Al ve tut, yatırımcıları hisse senedi satın almaya ve uzun vadede elde tutmaya teşvik eden pasif bir yatırım stratejisidir. Al ve tut yatırımcıları, uzun vadeli getirilerin, genellikle hisse senedi yatırımlarında meydana gelen kısa vadeli oynaklığa değeceğine inanıyor.
"Al ve tut" terimi, bir yatırımcının hisse senedi satın aldığı ve bunları uzun süre elinde tuttuğu bir yatırım stratejisini ifade eder. Başka bir deyişle, bu teknik, fiyat hareketini sallamaya çalışmak yerine, kişinin elindeki hisse senedindeki iniş çıkışları ortadan kaldırmaya odaklanır.
Menkul kıymetler uzun süre satın alındığında ve tutulduğunda, bu satın al ve tut yaklaşımı olarak bilinir. Satın alıp tutarsanız, uzun vadeli ödüllerin, hisse senedi yatırımıyla birlikte gelen kısa vadeli oynaklıktan daha ağır basacağı varsayılabilir.
Al ve tut, yatırımcıların hisse senedi veya menkul kıymet satın aldığı ve gelecekte bir fiyat artışı beklediği uzun vadeli bir pasif yatırım stratejisidir. Bu yatırım stratejisini tercih eden yatırımcılar, çeşitli kısa vadeli dalgalanmalarla karşı karşıya kalmalarına rağmen, zaman içinde nispeten istikrarlı bir portföy tutarlar. Değer yatırımcıları, hisse senedi fiyatı düşükken hisse senedi satın almak ve hisse senedi fiyatları ve piyasa koşullarının uygun olduğu süre boyunca tutmak için uygun piyasa araştırması yaptıktan sonra bir al ve tut yatırım stratejisi seçerler.
Bu uzun vadeli yatırım stratejisine pozisyon ticareti de denir. Al ve tut yatırımcıları piyasa zamanlaması konusunda endişelenmezler. Bu stratejiyi kullanan yatırımcılar aktif olarak hisse senedi seçerler, ancak kısa vadeli fiyat dalgalanmaları veya teknik göstergeler konusunda endişe duymazlar. Warren Buffett, John Templeton ve Burton Malkiel'den Peter Lynch, Benjamin Graham ve Jack Bogle'a kadar başarılı yatırımcıların ve piyasa uzmanlarının çoğu, tutarlı uzun vadeli büyüme arayan herkes için bu yatırım stratejisini önermektedir.
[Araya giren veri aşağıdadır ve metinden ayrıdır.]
(* ===== verification/Framing.v ===== *)
(** What a [StreamCodec] promises to the stream that uses it, as a class: [WriteNext]
    writes one frame, and [ReadNext] finds the message of the next frame however the
    bytes arrive, and reports the end of the stream.  The codecs for protobuf and
    JSON are instances. *)

#[local] Set Warnings "-register-all".
From S2P Require Import Prelude Status IO Http Proto Metadata Compress Codec CodecSpec Selector Stream.

Class Framing `{G : GoAppend} (sc : StreamCodec) := {
  (** the encodings that frame, and the bytes of their frames *)
  framed : string -> Prop;
  frame : string -> string;
  frame_write m b : framed m -> fst (run_writes buffer_Write (WriteNext sc m) b) = (b ++ frame m)%string /\
    is_ok (snd (run_writes buffer_Write (WriteNext sc m) b)) = true;
  frame_read limit s m rest : framed m -> (Z.of_nat (String.length m) <= limit)%Z ->
    buf_ok s -> no_error (src s) -> stream s = (frame m ++ rest)%string ->
    exists s', ReadNext sc limit s = (s', Ok (Z.of_nat (String.length m), None)) /\
      stream s' = (m ++ rest)%string /\ String.length m <= String.length (bytes s') /\ no_error (src s');
  frame_end limit s : (0 < limit)%Z -> buf_ok s -> no_error (src s) -> stream s = "" ->
    exists s', ReadNext sc limit s = (s', Ok (0%Z, Some EOF)) /\ stream s' = "";
}.

Lemma byte_at_end `{G : GoAppend} i s :
  buf_ok s -> no_error (src s) -> stream s = "" -> exists s', byte_at i s = (s', Err EOF) /\ stream s' = "".
Proof.
  intros Hok Hn Hs. pose proof (byte_at_spec i s Hok) as H. destruct (byte_at i s) as [s' [c|e|q|]]; [| |done|done].
  - destruct H as (b & Hb & _). by rewrite Hs, str_drop_ge in Hb by (simpl; lia).
  - destruct H as (Hs' & _ & He). destruct (He Hn) as [-> _]. exists s'. by rewrite Hs'.
Qed.

Section Proto.
Context `{G : GoAppend} `{W : Protowire}.

Definition proto_stream : StreamCodec :=
  MkStreamCodec (fun limit => read_result (CodecProto_ReadNext limit)) proto_writes.

#[export] Instance proto_framing : Framing proto_stream.
Proof.
  refine {| framed m := (Z.of_nat (String.length m) <= max_int64)%Z; frame := proto_frame |}.
  - intros m b _. cbn [WriteNext proto_stream]. rewrite run_proto_writes. unfold proto_frame, CodecProto_WriteNext.
    cbn. split; [|done]. apply str_app_assoc.
  - intros limit s m rest Hm Hl Hok Hn Hs. cbn [ReadNext proto_stream]. unfold read_result.
    destruct (CodecProto_ReadNext_frame limit s m rest Hok Hn Hm ltac:(by right) Hs) as (s' & -> & ? & ? & _ & ?).
    by exists s'.
  - intros limit s Hl Hok Hn Hs. cbn [ReadNext proto_stream]. unfold read_result, CodecProto_ReadNext.
    destruct (byte_at_end 0 s Hok Hn Hs) as (s' & E & Hs').
    unfold MaxVarintLen64. cbn [varint_loop].
    rewrite (st_bind_err (c ← byte_at 0; _) _ s s' EOF); [by exists s'|]. by apply st_bind_err.
Defined.
End Proto.

Section JSON.
Context `{G : GoAppend}.

Definition json_stream : StreamCodec :=
  MkStreamCodec (fun limit => read_result (CodecJSON_ReadNext limit)) plain_writes.

(** An object of balanced braces. *)
Definition json_object (m : string) : Prop := exists u, json_text u /\ m = String "{" (u ++ String "}" "").

#[export] Instance json_framing : Framing json_stream.
Proof.
  refine {| framed := json_object; frame m := m |}.
  - intros m b _. cbn [WriteNext json_stream]. by rewrite run_plain_writes.
  - intros limit s m rest (u & Hu & ->) Hl Hok Hn Hs. cbn [ReadNext json_stream]. unfold read_result, CodecJSON_ReadNext.
    simpl in Hl, Hs. rewrite str_length_app in Hl. simpl in Hl. rewrite str_app_assoc in Hs. simpl in Hs.
    pose proof (json_loop_spec (Z.to_nat limit) 0 scan_start limit s (stream s) Hok Hn) as H.
    rewrite str_drop_0 in H. specialize (H eq_refl ltac:(lia)). rewrite Hs in H.
    pose proof (json_scan_object "" u rest (Z.to_nat limit) 0 eq_refl Hu) as E. simpl in E.
    rewrite E in H by lia. destruct H as (s' & -> & Hs' & Hlen & _ & Hn'). exists s'.
    simpl. rewrite str_length_app. simpl. split_and!; [do 3 f_equal; lia| |lia|done].
    by rewrite Hs', str_app_assoc.
  - intros limit s Hl Hok Hn Hs. cbn [ReadNext json_stream]. unfold read_result, CodecJSON_ReadNext.
    destruct (byte_at_end 0 s Hok Hn Hs) as (s' & E & Hs'). destruct (Z.to_nat limit) as [|n] eqn:En; [lia|].
    cbn [json_loop]. rewrite (st_bind_err (byte_at 0) _ s s' EOF E). by exists s'.
Defined.
End JSON.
Al ve Tut Stratejisinin Temel Çıkarımları
- Bir yatırımcı, kısa vadede piyasa nasıl dalgalanırsa dalgalansın, zaman içinde nispeten istikrarlı bir portföy tutmak için hisse senetleri satın alır ve uzun süre elinde tutar.
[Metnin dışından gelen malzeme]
(** C11 A registration either succeeds or changes nothing: when it succeeds, each
    method of the service has exactly one handler, the one made for it with its
    descriptor, and every method that had a handler keeps it. *)
Theorem registerService_spec gsd m m' r :
  config_ok (opts m) -> service_ok (opts m) gsd -> mux_ok m ->
  registerService gsd m = (m', r) ->
  opts m' = opts m /\
  match r with
  | Ok _ => mux_ok m' /\
      (exists sd, FindDescriptorByName (files (opts m)) (ServiceName gsd) = FoundService sd /\
       forall i name f, entries gsd !! i = Some (name, f) -> exists md, MethodByName sd name = Some md /\
       forall pick, pickMethodHandler pick (loadState m') (method_path (ServiceName gsd) name) =
         Ok (MkHandler (next_handler m + i) md (f (method_path (ServiceName gsd) name)) (method_path (ServiceName gsd) name))) /\
      (forall pick name hd, pickMethodHandler pick (loadState m) name = Ok hd ->
         forall pick', pickMethodHandler pick' (loadState m') name = Ok hd)
  | _ => loadState m' = loadState m
  end.
Proof.
  intros Hcfg [Hes Hann] Hm. unfold registerService.
  destruct (FindDescriptorByName _ _) as [sd|typ|e] eqn:Ef; [|by intros [= <- <-]..].
  destruct (register_entries _ _ _ _ _ _) as [s' [[]|e|q|]] eqn:E; unfold commit; intros [= <- <-];
    [|by split..]. split; [done|].
  destruct (register_entries_ok _ _ _ _ _ _ _ Hcfg (Hann sd eq_refl) Hes Hm E) as (Hs' & _ & Hall & Hkeep).
  split_and!; [by apply mux_ok_store| |].
  - exists sd. split; [done|]. intros i name f Hi. destruct (Hall i name f Hi) as (md & Hmd & Hl). exists md.
    split; [done|]. intros pick. cbn [loadState storeState]. by apply pick_state.
  - intros pick name hd Hp pick'. apply (pick_inv m _ _ _ Hm) in Hp.
    cbn [loadState storeState]. apply pick_state.
    assert (Hl : st_handlers (state_clone (loadState m)) !! name = Some [hd]) by (by rewrite handlers_clone).
    by rewrite Hkeep, Hl; [|eexists].
Qed.

(** C23 In a well-formed mux the path of a registered method is a route for every
    verb: it leads to that method, unless a rule gave exactly this path to another
    method for this verb, and the method it leads to has a handler. *)
Theorem method_path_served m name hd verb :
  mux_ok m -> handlers_of m name = Some [hd] ->
  exists mt, state_match (loadState m) name verb = Ok (mt, []) /\
    (exists hd', forall pick, pickMethodHandler pick (loadState m) (method_name mt) = Ok hd') /\
    (method_name mt = name \/ exists es q s, loadState m = Some s /\ node_at es (st_path s) = Some q /\ methods q !! verb = Some mt).
Proof.
  unfold mux_ok, handlers_of. destruct (loadState m) as [s|] eqn:Es; [|done]. rewrite state_clone_some.
  intros [Ht Hall Hh] Hl. destruct (Hh _ _ Hl) as [_ (sv & me & q & y & -> & Hok & Hq & Ha & Hy)].
  assert (Hserve : forall mt, pick_method q verb = Ok (mt, []) ->
    state_match (Some s) (method_path sv me) verb = Ok (mt, []) /\
    exists hd', forall pick, pickMethodHandler pick (Some s) (method_name mt) = Ok hd').
  { intros mt Hp. split; [exact (match_literal_node _ _ [sv; me] None _ _ _ Hq Hp (method_path_lexed _ _ Hok))|].
    assert (Hs : is_Some (st_handlers s !! method_name mt)).
    { apply (all_methods_routes (fun m => is_Some (st_handlers s !! method_name m)) verb q [] mt []);
        [by econstructor|by eapply all_methods_node_at]. }
    destruct Hs as [hds Hs]. destruct (Hh _ _ Hs) as [(hd' & -> & _) _]. exists hd'. intros pick.
    rewrite <-Es. apply pick_one. unfold handlers_of. by rewrite Es. }
  unfold pick_method in Hserve. rewrite Ha in Hserve. destruct (methods q !! verb) as [mt|] eqn:Em.
  - exists mt. destruct (Hserve mt eq_refl) as [? ?]. split_and!; [done|done|]. right. by eexists _, q, s.
  - exists y. destruct (Hserve y eq_refl) as [? ?]. split_and!; [done|done|]. by left.
Qed.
- Bu pasif strateji aracılığıyla bir ilk yatırımın başarısı, pazar ve yatırım uzmanları tarafından tercih edilen geçmiş veriler ve izleyici görüşleri ile kanıtlanmıştır.
- Piyasa araştırması için fazla zamanı olmayan yatırımcılar için de avantajlıdır.
- Satın alanlar ve sahipleri de kendilerini risklerden yeterince korumak için yatırımlarında çeşitlendirmeyi tercih etmelidir.
Al ve Tut stratejisi nasıl çalışır?
Bu pasif yatırım biçiminde, yatırımcılar menkul kıymetler satın alır ve onları yıllarca, hatta on yıllarca elinde tutmayı amaçlar.
Etkin Piyasa Hipotezi, satın alma ve elde tutma (EMH) yoluyla pasif yatırımı destekler. Bu hipoteze göre, yatırım varlıkları (bu örnekte, hisse senetleri) ile ilgili bilinen tüm bilgiler fiyata zaten dahil edilmiştir.
Öte yandan, aktif yatırım, "piyasayı yenmek" için yetenek, bilgi ve çalışmanın kullanılmasını gerektirir. EMH'ye göre, aktif bir yatırımcı, bir al ve tut yatırımcısından daha etkili olamaz. Bu yatırım stratejisi, dolar-maliyet ortalaması gibi stratejilerle birlikte kullanılabilir.
Aktif ve Pasif Yatırım
Pasif veya agresif bir yönetim yaklaşımının kullanılıp kullanılmayacağına dair tartışma devam ediyor.
Al ve tut yatırımcısında pasif bir yönetim stratejisi gösterilir. İster yatırım fonu, ister borsada işlem gören fon şeklinde olsun, endeksli portföyler, paylaşılan bir kıyaslamanın performansını yansıtır.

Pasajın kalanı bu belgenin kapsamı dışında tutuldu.